Booth, the original inventor of the vacuum cleaner, introduced his own electric models under the name of BVC (British Vacuum Cleaner). After 1926 his domestic cleaners were sold under the brand name of 'Goblin'.

early upright cleaners were heavyEarly Upright Models
Early upright cleaners were heavy and utilitarian, and generally cleaned using suction only. Most had the motor mounted horizontally behind a cast alloy fan chamber and suction nozzle, mounted on 4 wheels, with a 'pitchfork' handle in either wood or steel tube. By the 30s, most uprights had a fingertip switch mounted in the handle. Some upright models included a rotating brush in the nozzle, powered by a rubber belt off the end of the motor.

Stick upright cleaners
In the 20s and 30s a popular model was the 'stick' upright. This was lighter and cheaper than the larger cleaners. The bag, fan chamber and motor were all mounted on the handle, with only the nozzle touching the floor. Stick uprights started to disappear from the UK market in the 1950s as standard uprights became more popular and affordable.

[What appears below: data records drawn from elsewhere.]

(** C1, as the code has it.  In AMR475 mode a slot written in full is three
    records whose header words are derived from the two indicators of the
    slot: the headers of the first and of the second speech frame from
    [bfi1], the header of the third from [bfi2], each 3 when the indicator
    is set and 0 when it is clear. *)
Theorem AMR475_headers g slot (s : state) :
  let d := decode_slot g (stored slot s) in
  let Lvf := Length_vocoder_frame (P g) in
  CoderType g = 1 ->
  0 <= Lvf <= 244 -> 3 * Lvf <= Z.of_nat (length (Reordered_array d)) ->
  no_fault 15 (fout s) ->
  exists s' frame1 frame2 frame3,
    process_slot g slot s = (s', Continue) /\
    bfi1 s' = bfi1 d /\ bfi2 s' = bfi2 d /\
    length frame1 = Z.to_nat Lvf /\
    length frame2 = Z.to_nat Lvf /\
    length frame3 = Z.to_nat Lvf /\
    written (fout s')
    = written (fout s)
      ++ AMR_record Lvf (bfi3_word (bfi1 d)) frame1 0
      ++ AMR_record Lvf (bfi3_word (bfi1 d)) frame2 0
      ++ AMR_record Lvf (bfi3_word (bfi2 d)) frame3 0.
Proof.
  intros d Lvf Hc HL HR Hn.
  destruct (decode_slot_frame g (stored slot s)) as (_ & _ & Hf & _).
  fold d in Hf. cbn [fout set_Interleaved_coded_array] in Hf.
  pose proof (process_slot_writes_only g slot s) as Hk.
  unfold process_slot, write_slot in *. rewrite Hc in *. cbn [Z.eqb] in *.
  fold d in Hk |- *.
  destruct (write_AMR_no_fault g d) as (s' & Hp & Hw).
  - exact HL.
  - fold Lvf. lia.
  - rewrite Hf. exact Hn.
  - rewrite Hp in Hk. destruct Hk as (_ & _ & K1 & K2 & _).
    cbn [fst] in K1, K2. rewrite Hc in Hw. fold Lvf in Hw.
    change (Word16 (1 - 1)) with 0 in Hw.
    eexists s', _, _, _. split; [exact Hp |].
    split; [exact K1 |]. split; [exact K2 |].
    rewrite Hw, Hf.
    repeat split; rewrite length_firstn, ?length_skipn; lia.
Qed.


(** ** The loop *)

Lemma schedule_Loop_counter g (s : state) :
  Loop_counter (schedule g s) = Loop_counter s.
Proof. unfold schedule. destruct (FRAME_STEALING g =? 0); reflexivity. Qed.

Lemma schedule_Frame_stealing g (s : state) :
  Frame_stealing (schedule g s)
  = if FRAME_STEALING g =? 0 then Frame_stealing s
    else if Z.rem (Loop_counter s) 10 =? 2 then 1 else 0.
Proof. unfold schedule. destruct (FRAME_STEALING g =? 0); reflexivity. Qed.

Lemma schedule_stdout g (s : state) : stdout (schedule g s) = stdout s.
Proof. unfold schedule. destruct (FRAME_STEALING g =? 0); reflexivity. Qed.
(** * Sfiya.ai auto-reply pipeline: a shallow embedding of [src/ai/reply.ts]

    The file models the comment pipeline of [src/ai/reply.ts]:
    [analyzeSentiment], [generateReply], [detectSalesLead] and the
    Express handler [generateReplyHandler], and the two handlers that
    update the settings, [updateAutoReplySettingsHandler] and
    [updateBrandVoiceHandler].

    - JavaScript values are a small datatype [jsval]; the operators the
      source uses on them ([||], [===], template literals, property
      access, [Array.prototype.join]) are functions on it. A template
      literal converts its substitutions with [String]; the conversion
      throws on an object with an own [toString] property, and so does
      [join] on an array that holds one.
    - An [async] function is a computation in the monad [M]: it threads the
      [world] (the two ledger tables the handler writes, the log of the
      requests it has issued, the console, the Express response object) and
      either completes normally or throws.
    - What the outside answers is an [env]: the chat completion service may
      resolve or reject; a Supabase query builder resolves to a
      [{data, error}] pair (the client is not put in throw-on-error mode, so
      a failed query is reported in [error], never thrown).
    - Built-ins whose result the source only passes on ([JSON.parse],
      [JSON.stringify], [parseInt], number formatting) are fields of a
      [runtime] record. *)

From Stdlib Require Import String Ascii ZArith List Bool.
From Stdlib Require Import Floats.PrimFloat.
From stdpp Require Import base option gmap strings list fin_maps.

Local Open Scope string_scope.
Local Open Scope Z_scope.
Local Set Warnings "-register-all,-inexact-float".

(* ===================================================================== *)
(** * JavaScript values *)
(* ===================================================================== *)

Module JS.

Inductive jsval : Type :=
| JUndefined
| JNull
| JBool (b : bool)
| JNum (x : float)
| JStr (s : string)
| JArr (xs : list jsval)
| JObj (fields : list (string * jsval)).

(** What a [throw] carries: the two built-in errors the code can raise, or
    any other value (a rejected promise's reason, a query error). *)
Inductive exn : Type :=
| TypeError
| SyntaxError
| Thrown (reason : jsval).

Inductive completion (A : Type) : Type :=
| Normal (a : A)
| Throw (e : exn).
Arguments Normal {A} a.
Arguments Throw {A} e.

(** [ToBoolean]: [undefined], [null], [false], [0], [-0], [NaN] and the
    empty string are falsy, everything else is truthy. *)
Definition truthy (v : jsval) : bool :=
  match v with
  | JUndefined | JNull => false
  | JBool b => b
  | JNum x => negb (PrimFloat.is_zero x || PrimFloat.is_nan x)
  | JStr s => negb (String.eqb s "")
  | JArr _ | JObj _ => true
  end.

(** [a || b] *)
Definition js_or (a b : jsval) : jsval := if truthy a then a else b.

Just as the electric iron set a new standard in pressing laundry, so the electric vacuum cleaner became a desirable item simply because no other method was as efficient. Before the age of electricity, the average home would have had large areas of exposed hard floor, either wooden floorboards or quarry-tiles, and sometimes covered in linoleum. The only concessions to luxury were rugs or carpets small enough to be taken outside and beaten over the washing line with a cane carpet beater. An alternative method was to sprinkle a carpet with tea-leaves which, in theory, attracted dust and grit to the surface ready to be swept up. Carpet sweepers were the first mechanised cleaning machine in the home and, although a vast improvement for collecting surface dust from carpets, were useless on hard floors and unable to clean a carpet properly, not to mention above-floor surfaces. Hand-operated pump cleaners provided an alternative, although their success was attributed more to the increasingly gadget-conscious public, rather than any real improvement in efficiency. Despite this, some hand-operated suction cleaners were still available in the late-1930s.